Stored data entries
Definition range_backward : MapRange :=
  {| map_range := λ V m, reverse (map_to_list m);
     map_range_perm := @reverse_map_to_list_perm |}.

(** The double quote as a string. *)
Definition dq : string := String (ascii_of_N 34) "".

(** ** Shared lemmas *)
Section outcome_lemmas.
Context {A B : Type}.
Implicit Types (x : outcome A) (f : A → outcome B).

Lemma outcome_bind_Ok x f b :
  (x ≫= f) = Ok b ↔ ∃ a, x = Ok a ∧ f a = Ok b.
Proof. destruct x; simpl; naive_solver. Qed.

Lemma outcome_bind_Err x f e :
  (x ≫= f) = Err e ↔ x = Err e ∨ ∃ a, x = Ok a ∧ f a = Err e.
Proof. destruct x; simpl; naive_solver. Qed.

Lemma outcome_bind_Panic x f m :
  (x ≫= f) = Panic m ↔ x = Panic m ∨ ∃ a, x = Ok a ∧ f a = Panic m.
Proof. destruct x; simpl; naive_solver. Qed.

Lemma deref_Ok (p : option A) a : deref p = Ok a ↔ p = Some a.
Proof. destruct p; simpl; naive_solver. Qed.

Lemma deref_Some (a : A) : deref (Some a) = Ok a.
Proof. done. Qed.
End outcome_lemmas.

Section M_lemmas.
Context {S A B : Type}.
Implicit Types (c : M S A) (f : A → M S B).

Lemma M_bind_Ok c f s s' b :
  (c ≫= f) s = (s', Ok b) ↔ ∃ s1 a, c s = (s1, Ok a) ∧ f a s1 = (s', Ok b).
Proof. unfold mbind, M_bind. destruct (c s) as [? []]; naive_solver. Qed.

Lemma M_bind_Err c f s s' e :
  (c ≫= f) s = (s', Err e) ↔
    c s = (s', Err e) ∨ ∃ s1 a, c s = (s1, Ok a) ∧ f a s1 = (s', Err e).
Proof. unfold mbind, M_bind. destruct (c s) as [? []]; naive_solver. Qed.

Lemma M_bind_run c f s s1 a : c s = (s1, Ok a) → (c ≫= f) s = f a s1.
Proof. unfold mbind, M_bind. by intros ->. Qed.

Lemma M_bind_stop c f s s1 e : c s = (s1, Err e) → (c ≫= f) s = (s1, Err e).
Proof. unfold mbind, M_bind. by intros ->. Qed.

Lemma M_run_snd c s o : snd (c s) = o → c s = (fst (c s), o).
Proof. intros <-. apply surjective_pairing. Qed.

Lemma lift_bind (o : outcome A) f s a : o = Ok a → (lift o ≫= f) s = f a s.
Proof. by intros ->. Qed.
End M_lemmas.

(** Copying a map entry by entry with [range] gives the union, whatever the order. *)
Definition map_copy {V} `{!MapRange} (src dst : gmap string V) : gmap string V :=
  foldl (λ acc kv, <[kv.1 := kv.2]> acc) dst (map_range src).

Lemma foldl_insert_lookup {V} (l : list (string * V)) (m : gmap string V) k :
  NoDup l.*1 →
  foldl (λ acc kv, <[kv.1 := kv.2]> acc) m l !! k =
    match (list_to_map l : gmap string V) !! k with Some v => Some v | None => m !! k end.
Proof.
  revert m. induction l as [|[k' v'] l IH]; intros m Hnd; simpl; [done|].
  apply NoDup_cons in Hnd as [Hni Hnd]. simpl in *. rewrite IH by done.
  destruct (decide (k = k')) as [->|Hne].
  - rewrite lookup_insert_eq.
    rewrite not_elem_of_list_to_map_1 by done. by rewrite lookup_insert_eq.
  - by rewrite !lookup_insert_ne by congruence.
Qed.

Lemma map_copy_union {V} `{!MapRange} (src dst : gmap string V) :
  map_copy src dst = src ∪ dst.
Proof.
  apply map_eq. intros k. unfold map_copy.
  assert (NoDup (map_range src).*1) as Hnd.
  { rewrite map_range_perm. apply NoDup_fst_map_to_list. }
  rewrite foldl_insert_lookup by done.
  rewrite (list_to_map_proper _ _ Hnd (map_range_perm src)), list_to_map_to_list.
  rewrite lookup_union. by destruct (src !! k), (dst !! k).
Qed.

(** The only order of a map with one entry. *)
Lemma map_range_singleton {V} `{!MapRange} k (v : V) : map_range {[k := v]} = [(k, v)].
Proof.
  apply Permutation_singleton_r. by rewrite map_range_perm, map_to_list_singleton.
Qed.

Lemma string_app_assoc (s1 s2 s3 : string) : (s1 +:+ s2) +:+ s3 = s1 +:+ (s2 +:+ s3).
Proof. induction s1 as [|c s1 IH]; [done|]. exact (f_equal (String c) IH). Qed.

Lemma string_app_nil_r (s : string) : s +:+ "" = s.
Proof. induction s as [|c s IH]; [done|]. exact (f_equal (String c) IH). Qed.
--
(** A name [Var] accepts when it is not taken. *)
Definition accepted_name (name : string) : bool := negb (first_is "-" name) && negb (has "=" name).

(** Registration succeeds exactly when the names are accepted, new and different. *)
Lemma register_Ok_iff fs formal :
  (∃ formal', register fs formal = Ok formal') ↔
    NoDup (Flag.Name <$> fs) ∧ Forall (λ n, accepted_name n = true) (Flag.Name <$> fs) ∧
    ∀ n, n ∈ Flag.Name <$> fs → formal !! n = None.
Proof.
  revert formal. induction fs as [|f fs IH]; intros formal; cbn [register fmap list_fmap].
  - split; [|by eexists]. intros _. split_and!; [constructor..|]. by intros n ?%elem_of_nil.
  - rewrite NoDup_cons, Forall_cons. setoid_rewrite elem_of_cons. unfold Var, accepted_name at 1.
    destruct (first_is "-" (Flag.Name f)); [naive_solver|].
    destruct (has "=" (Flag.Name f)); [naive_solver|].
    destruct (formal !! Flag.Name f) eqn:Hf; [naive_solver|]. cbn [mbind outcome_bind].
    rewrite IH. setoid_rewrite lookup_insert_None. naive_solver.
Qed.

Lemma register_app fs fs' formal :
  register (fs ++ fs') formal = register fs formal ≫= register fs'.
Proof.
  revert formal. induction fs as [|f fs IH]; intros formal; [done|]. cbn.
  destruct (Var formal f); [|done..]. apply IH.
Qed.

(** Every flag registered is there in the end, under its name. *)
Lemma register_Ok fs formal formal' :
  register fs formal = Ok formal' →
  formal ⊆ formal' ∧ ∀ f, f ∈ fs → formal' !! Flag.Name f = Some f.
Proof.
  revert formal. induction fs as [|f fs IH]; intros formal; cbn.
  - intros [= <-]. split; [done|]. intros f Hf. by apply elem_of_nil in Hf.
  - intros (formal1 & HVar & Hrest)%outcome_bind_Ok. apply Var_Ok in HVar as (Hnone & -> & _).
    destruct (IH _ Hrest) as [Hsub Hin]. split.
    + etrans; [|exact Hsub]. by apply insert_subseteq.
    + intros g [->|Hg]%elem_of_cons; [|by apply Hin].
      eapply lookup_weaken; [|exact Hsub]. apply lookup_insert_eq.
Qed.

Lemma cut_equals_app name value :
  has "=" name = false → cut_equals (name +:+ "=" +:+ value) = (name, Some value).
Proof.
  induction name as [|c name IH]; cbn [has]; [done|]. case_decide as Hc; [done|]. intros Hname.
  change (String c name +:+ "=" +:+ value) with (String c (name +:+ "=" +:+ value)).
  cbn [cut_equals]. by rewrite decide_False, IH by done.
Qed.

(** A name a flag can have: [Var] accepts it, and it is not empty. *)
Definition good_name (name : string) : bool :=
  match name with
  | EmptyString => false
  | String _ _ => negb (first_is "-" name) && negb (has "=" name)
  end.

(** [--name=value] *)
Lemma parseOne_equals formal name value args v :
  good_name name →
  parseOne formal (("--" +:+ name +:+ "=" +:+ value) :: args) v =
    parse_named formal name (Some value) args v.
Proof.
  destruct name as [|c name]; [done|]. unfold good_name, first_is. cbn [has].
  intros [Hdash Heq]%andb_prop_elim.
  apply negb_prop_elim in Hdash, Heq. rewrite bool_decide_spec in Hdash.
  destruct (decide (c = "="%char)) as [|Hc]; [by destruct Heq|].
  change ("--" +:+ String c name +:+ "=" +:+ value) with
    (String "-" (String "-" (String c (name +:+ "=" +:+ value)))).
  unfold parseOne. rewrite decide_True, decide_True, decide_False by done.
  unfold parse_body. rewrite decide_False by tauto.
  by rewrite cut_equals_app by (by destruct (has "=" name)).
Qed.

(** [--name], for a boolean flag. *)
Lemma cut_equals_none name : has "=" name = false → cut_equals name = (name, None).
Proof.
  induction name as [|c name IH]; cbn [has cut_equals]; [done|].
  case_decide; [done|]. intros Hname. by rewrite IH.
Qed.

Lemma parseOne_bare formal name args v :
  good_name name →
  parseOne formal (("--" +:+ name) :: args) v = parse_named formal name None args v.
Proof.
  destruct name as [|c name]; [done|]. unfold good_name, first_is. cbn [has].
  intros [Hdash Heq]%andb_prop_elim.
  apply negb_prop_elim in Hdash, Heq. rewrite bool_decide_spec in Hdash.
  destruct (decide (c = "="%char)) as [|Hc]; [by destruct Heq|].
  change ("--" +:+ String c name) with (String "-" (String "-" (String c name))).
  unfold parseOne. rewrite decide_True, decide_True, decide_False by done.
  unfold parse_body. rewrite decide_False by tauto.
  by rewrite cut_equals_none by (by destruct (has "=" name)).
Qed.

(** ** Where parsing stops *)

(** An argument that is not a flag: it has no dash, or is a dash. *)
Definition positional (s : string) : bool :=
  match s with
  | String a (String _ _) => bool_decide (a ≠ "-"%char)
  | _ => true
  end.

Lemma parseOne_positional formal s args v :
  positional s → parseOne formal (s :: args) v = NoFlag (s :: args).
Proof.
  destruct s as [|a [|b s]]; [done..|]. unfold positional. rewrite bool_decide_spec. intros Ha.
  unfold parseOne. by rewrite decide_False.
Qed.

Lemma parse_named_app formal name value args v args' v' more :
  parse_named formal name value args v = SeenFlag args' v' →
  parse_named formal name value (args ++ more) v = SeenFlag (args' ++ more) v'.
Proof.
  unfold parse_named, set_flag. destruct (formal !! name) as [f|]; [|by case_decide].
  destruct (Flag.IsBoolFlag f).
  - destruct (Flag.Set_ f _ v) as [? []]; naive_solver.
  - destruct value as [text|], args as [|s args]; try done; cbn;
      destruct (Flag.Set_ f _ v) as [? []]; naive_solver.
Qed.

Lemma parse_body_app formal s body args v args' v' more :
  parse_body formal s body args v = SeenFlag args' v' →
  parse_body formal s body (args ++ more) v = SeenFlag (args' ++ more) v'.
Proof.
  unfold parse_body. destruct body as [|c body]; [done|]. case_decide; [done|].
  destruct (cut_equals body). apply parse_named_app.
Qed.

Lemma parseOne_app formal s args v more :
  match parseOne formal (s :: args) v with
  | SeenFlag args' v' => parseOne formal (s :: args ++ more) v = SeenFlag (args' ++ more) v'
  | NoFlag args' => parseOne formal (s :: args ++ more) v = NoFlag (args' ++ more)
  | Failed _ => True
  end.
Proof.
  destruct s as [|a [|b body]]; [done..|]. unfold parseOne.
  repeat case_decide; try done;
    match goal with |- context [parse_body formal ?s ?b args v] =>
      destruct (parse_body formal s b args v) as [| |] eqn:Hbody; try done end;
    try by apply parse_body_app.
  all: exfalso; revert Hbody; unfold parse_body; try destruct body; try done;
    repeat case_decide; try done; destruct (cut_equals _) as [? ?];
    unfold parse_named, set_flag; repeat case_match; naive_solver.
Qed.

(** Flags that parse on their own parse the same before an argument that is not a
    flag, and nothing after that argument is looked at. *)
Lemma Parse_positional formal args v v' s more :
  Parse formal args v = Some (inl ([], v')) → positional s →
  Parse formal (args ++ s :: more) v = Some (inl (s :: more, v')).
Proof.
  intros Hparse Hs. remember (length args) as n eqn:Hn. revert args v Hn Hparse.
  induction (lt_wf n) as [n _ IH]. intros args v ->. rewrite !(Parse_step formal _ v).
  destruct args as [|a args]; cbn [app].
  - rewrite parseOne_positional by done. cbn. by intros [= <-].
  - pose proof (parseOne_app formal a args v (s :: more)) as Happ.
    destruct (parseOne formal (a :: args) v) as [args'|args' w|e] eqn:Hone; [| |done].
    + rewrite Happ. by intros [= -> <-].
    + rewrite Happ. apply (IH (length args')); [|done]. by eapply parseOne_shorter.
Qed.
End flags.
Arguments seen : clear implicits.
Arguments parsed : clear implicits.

▶ [What needs to be done]: The answer must be every line of the records that holds the string "Definition".

▶ [Solution to this exercise]:
Definition range_backward : MapRange :=
Definition dq : string := String (ascii_of_N 34) "".
Definition map_copy {V} `{!MapRange} (src dst : gmap string V) : gmap string V :=
Definition accepted_name (name : string) : bool := negb (first_is "-" name) && negb (has "=" name).
Definition good_name (name : string) : bool :=
Definition positional (s : string) : bool :=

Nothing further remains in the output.